(** The listing is sound and complete: it names only saves in the
    directory, in its order; with no failures it names every one, and
    [exists_savefile] decides membership. *)
Theorem exists_savefile_spec name w :
  wp (exists_savefile name)
     (λ r w', files w' = files w ∧
        (r = Ok true → name ∈ saved_names (files w)) ∧
        (no_faults → node_at (files w) SAVEFILE_DIR = Some Dir →
         r = Ok (bool_decide (name ∈ saved_names (files w))))) w.
Proof.
  unfold exists_savefile. st_go. apply wp_list_savefiles. intros [l|e] w1 Hw1 Hsub Hl; st_go.
  2: { split_and!; [done|done|]. intros Hn Hd. by destruct (Hl Hn Hd) as (l & ? & _). }
  specialize (Hsub l eq_refl).
  split_and!; [done| |].
  - destruct (find_save name l) as [s|] eqn:Hf; [|done]. intros _.
    eapply elem_of_sublist; [|exact Hsub]. apply find_save_is_Some. by rw Hf.
  - intros Hn Hd. destruct (Hl Hn Hd) as (l' & [= <-] & <-).
    destruct (find_save name l) as [s|] eqn:Hf.
    + rw bool_decide_true //. apply find_save_is_Some. by rw Hf.
    + rw bool_decide_false //. intros [s ?]%find_save_is_Some. congruence.
Qed.

(** Where a save goes: a name without [/] is a file directly in the
    saves directory; a name with [..] or an absolute one is written
    outside of it, since nothing checks the name. *)
Theorem savefile_path_scope :
  (∀ name, str_has "/" name = false →
     file_in (get_savefile_path name) SAVEFILE_DIR) ∧
  (∃ name, under (resolve SAVEFILE_DIR) (resolve (get_savefile_path name)) = false ∧
     ∀ b w, no_faults → node_of (files w) (resolve (parse_path "install/factorio")) = Some Dir →
       node_of (files w) (resolve (get_savefile_path name)) = None →
       node_at (files w) SAVEFILE_DIR = Some Dir →
       wp (set_savefile name (SaveBytes_new b)) (λ r w', r = Ok () ∧
         stored (files w') (parse_path "install/factorio/x.zip") b) w).
Proof.
  split; [apply savefile_in|]. exists "../../install/factorio/x". split; [by vm_compute|].
  intros b w Hn Hd Hnone Hs. unfold set_savefile. st_go. apply wp_io_bool.
  intros d _ Hd'. rw Hs in Hd'. rw (Hd' Hn). cbn. st_go. apply wp_fs_write; cbn.
  - intros w' _ k Hf. specialize (Hf Hn).
    destruct (pure_write_ok (get_savefile_path "../../install/factorio/x") b
      (io_now (S (tick w))) (files w)) as [c Hc]; [by rw Hnone|exact Hd|].
    by rw Hc in Hf.
  - intros t c w' Hw' _. st_go. split; [done|]. eexists. unfold node_at. rw Hw'.
    rw node_of_insert; [|by vm_compute]. case_decide as Hp; [done|by destruct Hp; vm_compute].
Qed.
End properties.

▶ [Directions for this task]: All that belongs in the answer is the run of lines above from the line containing "directory, in its" through the line containing "split_and!; [done|done|]. intros", exactly as written.

▶ [Solution for this task]:
    directory, in its order; with no failures it names every one, and
    [exists_savefile] decides membership. *)
Theorem exists_savefile_spec name w :
  wp (exists_savefile name)
     (λ r w', files w' = files w ∧
        (r = Ok true → name ∈ saved_names (files w)) ∧
        (no_faults → node_at (files w) SAVEFILE_DIR = Some Dir →
         r = Ok (bool_decide (name ∈ saved_names (files w))))) w.
Proof.
  unfold exists_savefile. st_go. apply wp_list_savefiles. intros [l|e] w1 Hw1 Hsub Hl; st_go.
  2: { split_and!; [done|done|]. intros Hn Hd. by destruct (Hl Hn Hd) as (l & ? & _). }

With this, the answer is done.